- _Exercise prompt_: Beginning at the line that contains "simpl in Hc.", reproduce every line to the end of the material without changing any of them.

- _Data for this exercise_:

▶

(** X24: the two selections compose: whatever topic is selected,
    provided or drawn, its category is a key of the curated map and the
    image selected for it is one of that category's images. *)
Theorem image_of_selected_category
        (provided : string) (usedTopics usedImages : list string) (r r' : Q) :
  unitInterval r -> unitInterval r' ->
  exists t images url,
    selectTopic provided usedTopics r = Some t
    /\ categoryImages !! category t = Some images
    /\ selectUniqueImage (category t) usedImages r' = Returns url
    /\ In url images.
Proof.
  intros Hr Hr'.
  destruct (selectTopic_curated provided usedTopics r Hr) as (t & Hsel & [images Himages]).
  destruct (selectUniqueImage_curated (category t) images usedImages r' Himages Hr')
    as (url & Himg & Hin).
  exists t, images, url. auto.
Qed.

Lemma image_of_selected_category_witness :
  exists t images url,
    selectTopic "Zotero for beginners" [] (1 # 2) = Some t
    /\ categoryImages !! category t = Some images
    /\ selectUniqueImage (category t) [] (1 # 2) = Returns url
    /\ In url images.
Proof.
  exact (image_of_selected_category "Zotero for beginners" [] [] (1 # 2) (1 # 2)
           unitInterval_half unitInterval_half).
Defined.

(** *** Steps on the file system *)

Lemma writeFileSync_inv (throws : FileSystem -> string -> bool)
      (fs fs' : FileSystem) (path data : string) :
  writeFileSync throws fs path data = Some fs' ->
  files fs' = <[path := data]> (files fs) /\ directories fs' = directories fs.
Proof.
  unfold writeFileSync. destruct (throws fs path); [discriminate|].
  intros [= <-]. split; reflexivity.
Qed.

Lemma writeFileSync_does_not_throw (throws : FileSystem -> string -> bool)
      (fs : FileSystem) (path data : string) :
  (forall fs', throws fs' path = false) ->
  writeFileSync throws fs path data
  = Some (mkFs (<[path := data]> (files fs)) (directories fs)).
Proof. intros H. unfold writeFileSync. rewrite H. reflexivity. Qed.

Lemma writeFileSync_throws (throws : FileSystem -> string -> bool)
      (fs : FileSystem) (path data : string) :
  (forall fs', throws fs' path = true) -> writeFileSync throws fs path data = None.
Proof. intros H. unfold writeFileSync. rewrite H. reflexivity. Qed.
Lemma view_search_covers (t : json) : forall path key results,
  keyInPath path key ->
  withoutKey "toString" t = true ->
  exists out,
    TreeView.searchInJson_rec searchTerm t path results = Normal (results ++ out)
    /\ forall hit,
         In hit (concat (map (hitsOf false lowered) (nodes t path key))) ->
         In hit out.
Proof.
  induction t as [| | | |items IH|props IH] using json_ind;
    intros path key results Hkey Hfree.
  1-4: (
    eexists; split; [by apply rec_scalar|];
    intros hit Hin; simpl in Hin; rewrite app_nil_r in Hin;
    eapply node_hits_covered in Hin; [exact Hin|exact Hkey|done]).
  - (* array *)
    destruct (toStringValue_returns (JArray items) Hfree) as [valueStr Hstr].
    rewrite (rec_unfold _ _ _ _ Hstr). cbv zeta.
    set (own := ownHits (JArray items) path valueStr).
    assert (Hown : forall hit,
              In hit (hitsOf false lowered (mkNode path key (JArray items))) ->
              In hit own).
    { intros hit Hin. eapply node_hits_covered; [exact Hkey|exact Hstr|exact Hin]. }
    clearbody own. clear Hstr. simpl in Hfree.
    assert (Hloop : forall index results,
      exists out,
        (fix forEach (l : list json) (index : nat) (results : list Hit.t)
           : completion (list Hit.t) :=
           match l with
           | [] => Normal results
           | item :: l' =>
               results ← TreeView.searchInJson_rec searchTerm item
                           (path +:+ "[" +:+ JS.string_of_nat index +:+ "]") results;
               forEach l' (S index) results
           end) items index results = Normal (results ++ out)
        /\ forall hit,
             In hit (concat (map (hitsOf false lowered)
                       ((fix each (l : list json) (index : nat) : list node :=
                           match l with
                           | [] => []
                           | item :: l' =>
                               nodes item (indexPath path index) None ++ each l' (S index)
                           end) items index))) ->
             In hit out).
    { clear Hown. induction IH as [|c l Hc _ IHl]; intros index results0.
      - exists []. split; [by rewrite app_nil_r|done].
      - simpl in Hfree. apply andb_prop in Hfree as [Hc' Hl].
        destruct (Hc (path +:+ "[" +:+ JS.string_of_nat index +:+ "]") None results0
                    I Hc') as (out1 & E1 & Hin1).
        destruct (IHl Hl (S index) (results0 ++ out1)) as (out2 & E2 & Hin2).
        exists (out1 ++ out2). rewrite E1.
        split; [rewrite app_assoc; exact E2|].
        intros hit Hin. rewrite map_app, concat_app in Hin.
        apply in_or_app. apply in_app_or in Hin as [Hin|Hin]; [left|right; auto].
        apply Hin1. revert Hin. unfold indexPath.
        destruct (JS.truthy path) eqn:Hp; [done|].
        apply falsy_empty in Hp. by subst path. }
    destruct (Hloop 0%nat (results ++ own)) as (out & E & Hout).
    exists (own ++ out). split; [rewrite app_assoc; exact E|].
    intros hit Hin. cbn [nodes map concat] in Hin. apply in_or_app.
    apply in_app_or in Hin as [Hin|Hin]; [left|right]; auto.
  - (* object *)
    destruct (toStringValue_returns (JObject props) Hfree) as [valueStr Hstr].
    rewrite (rec_unfold _ _ _ _ Hstr). cbv zeta.
    set (own := ownHits (JObject props) path valueStr).
    assert (Hown : forall hit,
              In hit (hitsOf false lowered (mkNode path key (JObject props))) ->
              In hit own).
    { intros hit Hin. eapply node_hits_covered; [exact Hkey|exact Hstr|exact Hin]. }
    clearbody own. clear Hstr. simpl in Hfree.
    apply andb_prop in Hfree as [_ Hfree].
    assert (Hloop : forall results,
      exists out,
        (fix forEach (l : list (string * json)) (results : list Hit.t)
           : completion (list Hit.t) :=
           match l with
           | [] => Normal results
           | (key, value) :: l' =>
               results ← TreeView.searchInJson_rec searchTerm value
                           (keyPath path key) results;
               forEach l' results
           end) props results = Normal (results ++ out)
        /\ forall hit,
             In hit (concat (map (hitsOf false lowered)
                       ((fix each (l : list (string * json)) : list node :=
                           match l with
                           | [] => []
                           | (k, value) :: l' =>
                               nodes value (keyPath path k) (Some k) ++ each l'
                           end) props))) ->
             In hit out).
    { clear Hown. induction IH as [|[k c] l Hc _ IHl]; intros results0.
      - exists []. split; [by rewrite app_nil_r|done].
      - simpl in Hfree. apply andb_prop in Hfree as [Hc' Hl]. simpl in Hc.
        destruct (Hc (keyPath path k) (Some k) results0 (keyPath_ends path k) Hc')
          as (out1 & E1 & Hin1).
        destruct (IHl Hl (results0 ++ out1)) as (out2 & E2 & Hin2).
        exists (out1 ++ out2). rewrite E1.
        split; [rewrite app_assoc; exact E2|].
        intros hit Hin. rewrite map_app, concat_app in Hin.
        apply in_or_app. apply in_app_or in Hin as [Hin|Hin]; [left|right]; auto. }
    destruct (Hloop (results ++ own)) as (out & E & Hout).
    exists (own ++ out). split; [rewrite app_assoc; exact E|].
    intros hit Hin. cbn [nodes map concat] in Hin. apply in_or_app.
    apply in_app_or in Hin as [Hin|Hin]; [left|right]; auto.
Qed.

◀

- _Answer below_:
      - simpl in Hfree. apply andb_prop in Hfree as [Hc' Hl]. simpl in Hc.
        destruct (Hc (keyPath path k) (Some k) results0 (keyPath_ends path k) Hc')
          as (out1 & E1 & Hin1).
        destruct (IHl Hl (results0 ++ out1)) as (out2 & E2 & Hin2).
        exists (out1 ++ out2). rewrite E1.
        split; [rewrite app_assoc; exact E2|].
        intros hit Hin. rewrite map_app, concat_app in Hin.
        apply in_or_app. apply in_app_or in Hin as [Hin|Hin]; [left|right]; auto. }
    destruct (Hloop (results ++ own)) as (out & E & Hout).
    exists (own ++ out). split; [rewrite app_assoc; exact E|].
    intros hit Hin. cbn [nodes map concat] in Hin. apply in_or_app.
    apply in_app_or in Hin as [Hin|Hin]; [left|right]; auto.
Qed.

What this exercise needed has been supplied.